On June 7, 2018 Ontario chooses a new provincial government.  New cannabis issues must be addressed by the provincial government including the distribution model for the next four years and, given the cost of undoing infrastructure, perhaps for the foreseeable future.

Kathleen Wynne and the Ontario Liberal Party

We all know Kathleen Wynne wants a cannabis monopoly.  This will make Ontario less safe as it will force grey market cannabis into back rooms and back alleys where there are no controls.  It will enrich organized crime who thrive when the rules are exclusionary and punitive.  Public health professionals have known this for years.  This is the reason the federal Liberals are partially unwinding the federal cannabis prohibition.  Wynne will exacerbate the problems caused by her monopoly by implementing various new liberty-stripping enforcement tools and spending $40 million over two years to better punish cannabis non-compliance.  Although the provincial Liberal opposition to cannabis lounges appears to be changing, on the whole, Wynne is bad for cannabis.

Doug Ford and the Ontario PC Party

It might strike some as a strange thing to say, but Doug Ford is the forward-thinking progressive on this issue.  He knows that a government monopoly is not going to make Ontario safer, quite the opposite.  He knows that monopolies cause inflation, undermine innovation, and provide inferior products.  He knows that a government monopoly should not be gratuitously created unless it is necessary and it is not.  Government employees are not the only workers capable of checking ID.  Bars (liquor), convenience stores (cigarettes and adult magazines), hunting stores (firearms), and more recently grocery stores (liquor) have been doing it just fine.  Ontario businesses are able to follow the rules.  Nobody is going to jeopardize a cannabis license by failing to follow the rules.  Doug Ford and the PC Party have confidence in the private sector.  They have faith in small business.  If elected they would unleash the ingenuity and entrepreneurship of small business in Ontario and raise a pile of money in licensing fees.  Doug Ford is the future.

Andrea Horvath and the Ontario NDP

The NDP platform is silent on cannabis.  Andrea Horvath has said the Wynne monopoly will not be enough to stop the black market as it fails to preserve a social aspect to distribution.  That is smart.  She has said the Wynne plan needs to be overhauled.  That is true.  But, for what does she stand?  She has not articulated a position.  She has expressed concern about large cannabis growing facilities in rural Ontario.  This smacks of old time cannabis prejudice pandering.  Her platform claims concern about the opioid epidemic, but fails to address the many hurdles medical cannabis patients face when they try to transition away from opioids to the safer cannabis alternative.  While not the worst, Horvath is mostly invisible on cannabis.

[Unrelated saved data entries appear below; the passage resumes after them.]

(** X21, at the sample order once completed, reviewed by its customer. *)
Lemma X21_addReview_witness :
  exists db',
    addReview ex_req ex_order1 5 (Some "great") (ex_db_completed, ∅)
    = (inr (Order.set_actualDeliveryTime ex_noon
              (Order.updateStatus completed ex_user1 None ex_noon ex_order),
            mkReviewFields 5 (Some "great") ex_noon),
       (db', {[ ex_order1 := mkReviewFields 5 (Some "great") ex_noon ]})).
Proof.
  destruct (X21_addReview ex_req ex_order1 5 (Some "great") ex_db_completed ∅)
    as [_ H].
  destruct H as [_ H]; [lia|].
  destruct (H (Order.set_actualDeliveryTime ex_noon
                 (Order.updateStatus completed ex_user1 None ex_noon ex_order)))
    as (_ & _ & Hok).
  - vm_compute. reflexivity.
  - destruct Hok as (db' & Hrun & _); [reflexivity | reflexivity |].
    exists db'. rewrite Hrun. reflexivity.
Defined.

Mike Schreiner of the Green Party of Ontario

Mike Schreiner of the Green Party of Ontario wants to enact a pilot project of private retail next to the government stores.

Jack MacClaren of the Trillium Party

Long-time popular MPP Jack MacClaren of the Trillium Party believes Ontario small business could be responsibly regulated.  If you live in the Kanata-Carlton riding you should support Jack MacClaren.  He will be a strong voice for small business.